Institute of High Pressure Physics, Polish Academy of Sciences, 29/37 Sokołowska Street, 01-142 Warsaw, Poland.
J Mater Chem B. 2021 Oct 27;9(41):8626-8630. doi: 10.1039/d1tb01976g.
ATP acts as a biological hydrotrope preventing protein aggregation. Here, we report a novel chimeric peptide, ACCK, with an unusual capacity to bind and incorporate ATP while self-assembling into amyloid fibrils. The amino acid sequence combines a highly amyloidogenic segment of insulin's A-chain (ACC) and octalysine (K). Fibrillization requires binding 2 ATP molecules per ACCK monomer and is not triggered by adenosine di- and monophosphates (ADP, AMP). Infrared and CD spectra and AFM-based morphological analysis reveal tight and orderly entrapment of ATP within superstructural hybrid peptide-ATP fibrils. The incorporation of ATP is an emergent property of ACCK not observed for ACC and K segments separately. We demonstrate how new functionalities ( ATP storage) emerge from synergistic coupling of amyloidogenic segments with non-amyloidogenic peptide ligands, and suggest that ATP's role in protein misfolding is more nuanced than previously assumed.

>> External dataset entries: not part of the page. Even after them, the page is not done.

(* ===== verification/Envelope.v ===== *)
(** * The message envelope ([zero-crypto/src/envelope.rs])

    [seal_envelope] and [open_envelope] over the AAD of [Aad] and the hybrid encryption and
    dual signature of [Crypto]. *)

From Stdlib Require Import ZArith Lia.
From stdpp Require Import base tactics gmap strings sorting numbers countable list.
From S2P Require Import Prelude Bytes Store Mem Aad Crypto.
#[local] Open Scope nat_scope.

Record CryptoEnvelope : Type := mkCryptoEnvelope {
  env_aad : bytes;
  env_ciphertext : HybridCiphertext;
  env_signature : DualSignature;
}.

(** The AEAD ciphertext is not part of the signed message. *)
Definition signing_message (aad : bytes) (ct : HybridCiphertext) : bytes :=
  aad ++ hc_kem_output ct ++ arr_bytes (hc_nonce ct).

Section envelope.
Context `{CB : Ciborium} `{CC : ChaCha20Poly1305} `{HK : HkdfSha256} `{XX : X25519}
  `{KK : MlKem768} `{EE : Ed25519Lib} `{MM : MlDsa65}.

Definition seal_envelope (plaintext : bytes) (aad : MessageAad) (recipient_pk : RecipientPublicKey)
    (sender_sk : SigningKeys) (rng : encrypt_rng) (sign_rng : dsa_rng)
    : result CryptoError CryptoEnvelope :=
  aad_bytes ← encode aad;
  ciphertext ← hybrid_encrypt plaintext recipient_pk aad_bytes rng;
  let sig_msg := signing_message aad_bytes ciphertext in
  signature ← dual_sign sig_msg sender_sk sign_rng;
  Ok (mkCryptoEnvelope aad_bytes ciphertext signature).

Definition open_envelope (env : CryptoEnvelope) (recipient_sk : SenderPrivateKey)
    (sender_vk : VerifyingKeys) : result CryptoError (bytes * MessageAad) :=
  let sig_msg := signing_message (env_aad env) (env_ciphertext env) in
  dual_verify sig_msg (env_signature env) sender_vk;;
  plaintext ← hybrid_decrypt (env_ciphertext env) recipient_sk (env_aad env);
  aad ← decode (env_aad env);
  Ok (plaintext, aad).
End envelope.

Section envelope_laws.
Context `{CB : Ciborium} `{CBOk : !CiboriumOk} `{CC : ChaCha20Poly1305} `{COk : !ChaChaOk}
  `{HK : HkdfSha256} `{XX : X25519} `{XOk : !X25519Ok} `{KK : MlKem768} `{KOk : !MlKemOk}
  `{EE : Ed25519Lib} `{EOk : !Ed25519Ok} `{MM : MlDsa65} `{MOk : !MlDsaOk}.

(** The parts an envelope that opens went through. *)
Lemma open_envelope_iff env sk vk p a :
  open_envelope env sk vk = Ok (p, a) ↔
  dual_verify (signing_message (env_aad env) (env_ciphertext env)) (env_signature env) vk = Ok () ∧
  decrypts (env_ciphertext env) sk (env_aad env) p ∧ decode (env_aad env) = Ok a.
Proof using COk KOk.
  unfold open_envelope. rewrite <-hybrid_decrypt_iff.
  destruct (dual_verify _ _ _) as [[]|e]; cbn [mbind result_bind]; [|split; [done|by intros [? _]]].
  destruct (hybrid_decrypt _ _ _) as [p'|e]; cbn [mbind result_bind];
    [|split; [done|by intros (_ & ? & _)]].
  destruct (decode _) as [a'|e]; cbn [mbind result_bind]; [|split; [done|by intros (_ & _ & ?)]].
  split; [by intros [= -> ->]|]. by intros (_ & [= ->] & [= ->]).
Qed.

(** Signed messages of envelopes that decrypt fall apart in one way only. *)
Lemma signing_message_inj aad aad' ct ct' sk sk' p p' :
  decrypts ct sk aad p → decrypts ct' sk' aad' p' →
  signing_message aad ct = signing_message aad' ct' →
  aad = aad' ∧ hc_kem_output ct = hc_kem_output ct' ∧ hc_nonce ct = hc_nonce ct'.
Proof using KOk.
  intros Hd Hd' Hs. pose proof (decrypts_len _ _ _ _ Hd) as Hl.
  pose proof (decrypts_len _ _ _ _ Hd') as Hl'. unfold signing_message in Hs.
  apply app_inj_2 in Hs as [-> Hs]; [|by rewrite !length_app, Hl, Hl', !length_arr].
  apply app_inj_1 in Hs as [-> Hs]; [|by rewrite Hl, Hl'].
  split_and!; [done|done|]. by apply (inj arr_bytes).
Qed.

(** Sealing and opening step by step. *)
Lemma seal_open_steps plaintext aad b ct sig recipient_pk recipient_sk sender_sk sender_vk rng sign_rng :
  encode aad = Ok b → decode b = Ok aad →
  hybrid_encrypt plaintext recipient_pk b rng = Ok ct → hybrid_decrypt ct recipient_sk b = Ok plaintext →
  dual_sign (signing_message b ct) sender_sk sign_rng = Ok sig →
  dual_verify (signing_message b ct) sig sender_vk = Ok () →
  seal_envelope plaintext aad recipient_pk sender_sk rng sign_rng = Ok (mkCryptoEnvelope b ct sig) ∧
  open_envelope (mkCryptoEnvelope b ct sig) recipient_sk sender_vk = Ok (plaintext, aad).
Proof using COk KOk.
  intros Hb Hd Hct Hdec Hsig Hv. split.
  - unfold seal_envelope. rewrite Hb. cbn [mbind result_bind]. rewrite Hct.
    cbn [mbind result_bind]. by rewrite Hsig.
  - apply open_envelope_iff. cbn [env_aad env_ciphertext env_signature].
    split_and!; [done|by apply hybrid_decrypt_iff|done].
Qed.

(** C4: an envelope sealed for a generated recipient key by a generated signing key opens with
    the matching keys to the plaintext and the AAD that were sealed. *)
Theorem envelope_roundtrip plaintext aad rx rk sx sk_rng rng sign_rng :
  length plaintext ≤ chacha_limit →
  let (recipient_sk, recipient_pk) := make_keypair rx rk in
  let (ed_sk, ed_pk) := generate_ed25519_keypair sx in
  let (dsa_sk, dsa_pk) := generate_mldsa_keypair sk_rng in
  ∃ env,
    seal_envelope plaintext aad recipient_pk (mkSigningKeys ed_sk dsa_sk) rng sign_rng = Ok env ∧
    open_envelope env recipient_sk (mkVerifyingKeys ed_pk dsa_pk) = Ok (plaintext, aad).
Proof using CBOk COk EOk KOk MOk XOk.
  intros Hlen. destruct (encode_decode aad) as (b & Hb & Hd).
  pose proof (encrypt_decrypt rx rk plaintext b rng Hlen) as Henc.
  destruct (make_keypair rx rk) as [rsk rpk]. destruct Henc as (ct & Hct & Hdec).
  pose proof (sign_verify (signing_message b ct) sx sk_rng sign_rng) as Hs.
  destruct (generate_ed25519_keypair sx) as [es ep].
  destruct (generate_mldsa_keypair sk_rng) as [ds dp]. destruct Hs as (sig & Hsig & Hv).
  exists (mkCryptoEnvelope b ct sig). by apply seal_open_steps.
Qed.

(** C5: an envelope whose signatures do not both verify is refused with the verifier's error
    whatever its ciphertext and the recipient's key; and the signature of an envelope that
    opens binds its AAD, key encapsulation and nonce: another envelope with the same signed
    message that opens has the same AAD, and the same plaintext exactly when its ciphertext
    is the same. *)
Theorem open_binds env sk vk :
  (∀ e, dual_verify (signing_message (env_aad env) (env_ciphertext env)) (env_signature env) vk
      = Err e → ∀ sk', open_envelope env sk' vk = Err e) ∧
  ∀ p a, open_envelope env sk vk = Ok (p, a) →
    (∃ k, ed_vk_from_bytes (vk_ed25519_public vk) = Ok k ∧
       ed_verify k (signing_message (env_aad env) (env_ciphertext env))
         (ds_ed25519 (env_signature env)) = true) ∧
    (∃ k s, dsa_pk_from_bytes (vk_mldsa_public vk) = Ok k ∧
       dsa_sig_from_bytes (ds_mldsa (env_signature env)) = Ok s ∧
       dsa_verify s (signing_message (env_aad env) (env_ciphertext env)) k = true) ∧
    ∀ env' p' a', open_envelope env' sk vk = Ok (p', a') →
      signing_message (env_aad env) (env_ciphertext env) =
        signing_message (env_aad env') (env_ciphertext env') →
      env_aad env = env_aad env' ∧ a = a' ∧
      (p = p' ↔ hc_ciphertext (env_ciphertext env) = hc_ciphertext (env_ciphertext env')).
Proof using COk KOk.
  split.
  - intros e He sk'. unfold open_envelope. by rewrite He.
  - intros p a (Hv & Hd & Ha)%open_envelope_iff. apply dual_verify_iff in Hv as [Hed Hdsa].
    split_and!; [done|done|]. intros env' p' a' (_ & Hd' & Ha')%open_envelope_iff Hs.
    destruct (signing_message_inj _ _ _ _ _ _ _ _ Hd Hd' Hs) as (Haad & Hk & Hn).
    rewrite <-Haad in Hd', Ha'. rewrite Ha in Ha'. injection Ha' as <-.
    split_and!; [done|done|]. by eapply decrypts_unique.
Qed.
End envelope_laws.

(** ** Witnesses *)

#[local] Existing Instances toy_chacha toy_chacha_ok toy_hkdf toy_x25519 toy_x25519_ok toy_mlkem
  toy_mlkem_ok toy_ed25519 toy_ed25519_ok toy_mldsa toy_mldsa_ok.

Definition sample_rng : encrypt_rng :=
  mkEncryptRng (key32 Byte.x05) (key32 Byte.x06) (arr_fill 12 Byte.x07).
Definition sample_text : bytes := blit "hello".

Lemma envelope_roundtrip_witness :
  length sample_text ≤ chacha_limit ∧
  ∃ env,
    seal_envelope sample_text sample_aad (mkRecipientPublicKey (key32 Byte.x01) (arr_bytes (key32 Byte.x02)))
      (mkSigningKeys (key32 Byte.x03) [Byte.x04]) sample_rng [] = Ok env ∧
    open_envelope env (mkSenderPrivateKey (key32 Byte.x01) (arr_bytes (key32 Byte.x02)))
      (mkVerifyingKeys (key32 Byte.x03) [Byte.x04]) = Ok (sample_text, sample_aad).
Proof.
  assert (length sample_text ≤ chacha_limit) as H by (apply Nat.leb_le; reflexivity).
  split; [exact H|].
  exact (envelope_roundtrip sample_text sample_aad (key32 Byte.x01) (key32 Byte.x02)
    (key32 Byte.x03) [Byte.x04] sample_rng [] H).
Defined.

(** An envelope under a wrong signature is refused before its decryption. *)
Definition forged : CryptoEnvelope :=
  mkCryptoEnvelope [] (mkHybridCiphertext [] [] (arr_fill 12 Byte.x00))
    (mkDualSignature (arr_fill 64 Byte.x00) []).

Definition sample_keys : SenderPrivateKey * VerifyingKeys :=
  (fst (make_keypair (key32 Byte.x01) (key32 Byte.x02)),
   mkVerifyingKeys (snd (generate_ed25519_keypair (key32 Byte.x03)))
     (snd (generate_mldsa_keypair [Byte.x04]))).
Definition genuine : CryptoEnvelope :=
  match seal_envelope sample_text sample_aad (snd (make_keypair (key32 Byte.x01) (key32 Byte.x02)))
    (mkSigningKeys (fst (generate_ed25519_keypair (key32 Byte.x03)))
       (fst (generate_mldsa_keypair [Byte.x04]))) sample_rng [] with
  | Ok env => env
  | Err _ => forged
  end.

Lemma open_binds_witness :
  open_envelope forged sample_keys.1 sample_keys.2 = Err (SignatureVerificationFailed "Ed25519") ∧
  open_envelope genuine sample_keys.1 sample_keys.2 = Ok (sample_text, sample_aad) ∧
  ∃ k, ed_vk_from_bytes (vk_ed25519_public sample_keys.2) = Ok k ∧
    ed_verify k (signing_message (env_aad genuine) (env_ciphertext genuine))
      (ds_ed25519 (env_signature genuine)) = true.
Proof.
  split; [|split].
  - refine (proj1 (open_binds forged sample_keys.1 sample_keys.2) _ _ _). reflexivity.
  - vm_compute. reflexivity.
  - refine (proj1 (proj2 (open_binds genuine sample_keys.1 sample_keys.2) sample_text sample_aad _)).
    vm_compute. reflexivity.
Defined.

ATP 作为一种生物增溶剂,可防止蛋白质聚集。在这里,我们报告了一种新型嵌合肽 ACCK,它具有结合和掺入 ATP 的独特能力,同时自组装成淀粉样纤维。该氨基酸序列结合了胰岛素 A 链(ACC)和八赖氨酸(K)的高度淀粉样片段。纤维形成需要每个 ACCK 单体结合 2 个 ATP 分子,并且不受腺嘌呤二磷酸和一磷酸(ADP、AMP)的触发。红外和 CD 光谱以及基于原子力显微镜的形态分析揭示了 ATP 在超结构混合肽-ATP 纤维内的紧密有序捕获。对于 ACC 和 K 片段单独而言,ATP 的掺入不是 ACCK 观察到的涌现特性。我们展示了如何通过将淀粉样片段与非淀粉样肽配体协同耦合来产生新的功能(ATP 存储),并表明 ATP 在蛋白质错误折叠中的作用比以前假设的更为复杂。